== Material provided ==
= = = = = = =
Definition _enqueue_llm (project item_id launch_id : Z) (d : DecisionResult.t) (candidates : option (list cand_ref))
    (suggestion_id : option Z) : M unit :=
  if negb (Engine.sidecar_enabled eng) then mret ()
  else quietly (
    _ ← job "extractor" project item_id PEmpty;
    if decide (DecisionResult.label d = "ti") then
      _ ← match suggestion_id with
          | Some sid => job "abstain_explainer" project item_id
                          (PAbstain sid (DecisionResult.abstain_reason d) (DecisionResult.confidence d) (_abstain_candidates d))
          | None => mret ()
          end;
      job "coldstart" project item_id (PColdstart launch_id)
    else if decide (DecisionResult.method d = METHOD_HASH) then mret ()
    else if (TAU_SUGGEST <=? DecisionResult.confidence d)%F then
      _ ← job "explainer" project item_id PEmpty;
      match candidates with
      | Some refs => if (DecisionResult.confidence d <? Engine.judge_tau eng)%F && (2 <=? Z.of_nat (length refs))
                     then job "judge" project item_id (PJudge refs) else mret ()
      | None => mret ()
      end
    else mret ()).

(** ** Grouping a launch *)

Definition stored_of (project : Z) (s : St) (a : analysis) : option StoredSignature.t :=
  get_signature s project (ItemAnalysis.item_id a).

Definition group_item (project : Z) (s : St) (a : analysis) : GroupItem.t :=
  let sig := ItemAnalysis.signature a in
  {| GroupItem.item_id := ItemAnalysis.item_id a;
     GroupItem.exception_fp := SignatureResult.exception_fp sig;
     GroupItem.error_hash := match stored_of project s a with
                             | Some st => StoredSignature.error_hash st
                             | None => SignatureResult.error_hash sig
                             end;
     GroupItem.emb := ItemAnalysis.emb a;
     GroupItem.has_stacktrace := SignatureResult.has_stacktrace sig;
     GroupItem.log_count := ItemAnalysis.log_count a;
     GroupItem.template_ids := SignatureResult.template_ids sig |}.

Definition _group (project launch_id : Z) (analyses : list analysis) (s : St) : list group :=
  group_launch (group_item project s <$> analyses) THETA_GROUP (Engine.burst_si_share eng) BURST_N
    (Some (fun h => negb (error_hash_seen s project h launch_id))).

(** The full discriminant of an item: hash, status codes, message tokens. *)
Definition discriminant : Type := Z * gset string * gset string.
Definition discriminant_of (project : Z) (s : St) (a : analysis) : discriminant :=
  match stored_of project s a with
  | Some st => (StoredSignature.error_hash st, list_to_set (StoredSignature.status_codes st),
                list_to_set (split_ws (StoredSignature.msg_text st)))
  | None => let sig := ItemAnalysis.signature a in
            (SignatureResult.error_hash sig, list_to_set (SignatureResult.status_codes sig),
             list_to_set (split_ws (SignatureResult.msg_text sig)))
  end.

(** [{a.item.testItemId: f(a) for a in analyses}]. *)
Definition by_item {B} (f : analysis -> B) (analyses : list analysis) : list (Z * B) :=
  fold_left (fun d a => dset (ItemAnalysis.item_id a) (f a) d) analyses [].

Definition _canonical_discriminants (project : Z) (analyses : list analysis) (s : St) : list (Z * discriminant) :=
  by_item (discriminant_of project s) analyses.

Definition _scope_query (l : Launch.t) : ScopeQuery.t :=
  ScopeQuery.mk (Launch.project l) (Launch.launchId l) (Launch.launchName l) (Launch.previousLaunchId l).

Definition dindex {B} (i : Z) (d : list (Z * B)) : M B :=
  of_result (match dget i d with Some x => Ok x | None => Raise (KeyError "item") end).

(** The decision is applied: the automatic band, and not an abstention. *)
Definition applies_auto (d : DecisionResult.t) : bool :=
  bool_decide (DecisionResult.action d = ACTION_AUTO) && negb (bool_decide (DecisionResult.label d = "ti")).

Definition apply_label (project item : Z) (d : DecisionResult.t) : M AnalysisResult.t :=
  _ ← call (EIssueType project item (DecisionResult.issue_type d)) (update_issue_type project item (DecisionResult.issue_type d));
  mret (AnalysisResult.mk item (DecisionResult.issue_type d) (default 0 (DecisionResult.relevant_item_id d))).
= = = = = = =
== Problem statement ==
Copy the records exactly.

== Response ==
Definition _enqueue_llm (project item_id launch_id : Z) (d : DecisionResult.t) (candidates : option (list cand_ref))
    (suggestion_id : option Z) : M unit :=
  if negb (Engine.sidecar_enabled eng) then mret ()
  else quietly (
    _ ← job "extractor" project item_id PEmpty;
    if decide (DecisionResult.label d = "ti") then
      _ ← match suggestion_id with
          | Some sid => job "abstain_explainer" project item_id
                          (PAbstain sid (DecisionResult.abstain_reason d) (DecisionResult.confidence d) (_abstain_candidates d))
          | None => mret ()
          end;
      job "coldstart" project item_id (PColdstart launch_id)
    else if decide (DecisionResult.method d = METHOD_HASH) then mret ()
    else if (TAU_SUGGEST <=? DecisionResult.confidence d)%F then
      _ ← job "explainer" project item_id PEmpty;
      match candidates with
      | Some refs => if (DecisionResult.confidence d <? Engine.judge_tau eng)%F && (2 <=? Z.of_nat (length refs))
                     then job "judge" project item_id (PJudge refs) else mret ()
      | None => mret ()
      end
    else mret ()).

(** ** Grouping a launch *)

Definition stored_of (project : Z) (s : St) (a : analysis) : option StoredSignature.t :=
  get_signature s project (ItemAnalysis.item_id a).

Definition group_item (project : Z) (s : St) (a : analysis) : GroupItem.t :=
  let sig := ItemAnalysis.signature a in
  {| GroupItem.item_id := ItemAnalysis.item_id a;
     GroupItem.exception_fp := SignatureResult.exception_fp sig;
     GroupItem.error_hash := match stored_of project s a with
                             | Some st => StoredSignature.error_hash st
                             | None => SignatureResult.error_hash sig
                             end;
     GroupItem.emb := ItemAnalysis.emb a;
     GroupItem.has_stacktrace := SignatureResult.has_stacktrace sig;
     GroupItem.log_count := ItemAnalysis.log_count a;
     GroupItem.template_ids := SignatureResult.template_ids sig |}.

Definition _group (project launch_id : Z) (analyses : list analysis) (s : St) : list group :=
  group_launch (group_item project s <$> analyses) THETA_GROUP (Engine.burst_si_share eng) BURST_N
    (Some (fun h => negb (error_hash_seen s project h launch_id))).

(** The full discriminant of an item: hash, status codes, message tokens. *)
Definition discriminant : Type := Z * gset string * gset string.
Definition discriminant_of (project : Z) (s : St) (a : analysis) : discriminant :=
  match stored_of project s a with
  | Some st => (StoredSignature.error_hash st, list_to_set (StoredSignature.status_codes st),
                list_to_set (split_ws (StoredSignature.msg_text st)))
  | None => let sig := ItemAnalysis.signature a in
            (SignatureResult.error_hash sig, list_to_set (SignatureResult.status_codes sig),
             list_to_set (split_ws (SignatureResult.msg_text sig)))
  end.

(** [{a.item.testItemId: f(a) for a in analyses}]. *)
Definition by_item {B} (f : analysis -> B) (analyses : list analysis) : list (Z * B) :=
  fold_left (fun d a => dset (ItemAnalysis.item_id a) (f a) d) analyses [].

Definition _canonical_discriminants (project : Z) (analyses : list analysis) (s : St) : list (Z * discriminant) :=
  by_item (discriminant_of project s) analyses.

Definition _scope_query (l : Launch.t) : ScopeQuery.t :=
  ScopeQuery.mk (Launch.project l) (Launch.launchId l) (Launch.launchName l) (Launch.previousLaunchId l).

Definition dindex {B} (i : Z) (d : list (Z * B)) : M B :=
  of_result (match dget i d with Some x => Ok x | None => Raise (KeyError "item") end).

(** The decision is applied: the automatic band, and not an abstention. *)
Definition applies_auto (d : DecisionResult.t) : bool :=
  bool_decide (DecisionResult.action d = ACTION_AUTO) && negb (bool_decide (DecisionResult.label d = "ti")).

Definition apply_label (project item : Z) (d : DecisionResult.t) : M AnalysisResult.t :=
  _ ← call (EIssueType project item (DecisionResult.issue_type d)) (update_issue_type project item (DecisionResult.issue_type d));
  mret (AnalysisResult.mk item (DecisionResult.issue_type d) (default 0 (DecisionResult.relevant_item_id d))).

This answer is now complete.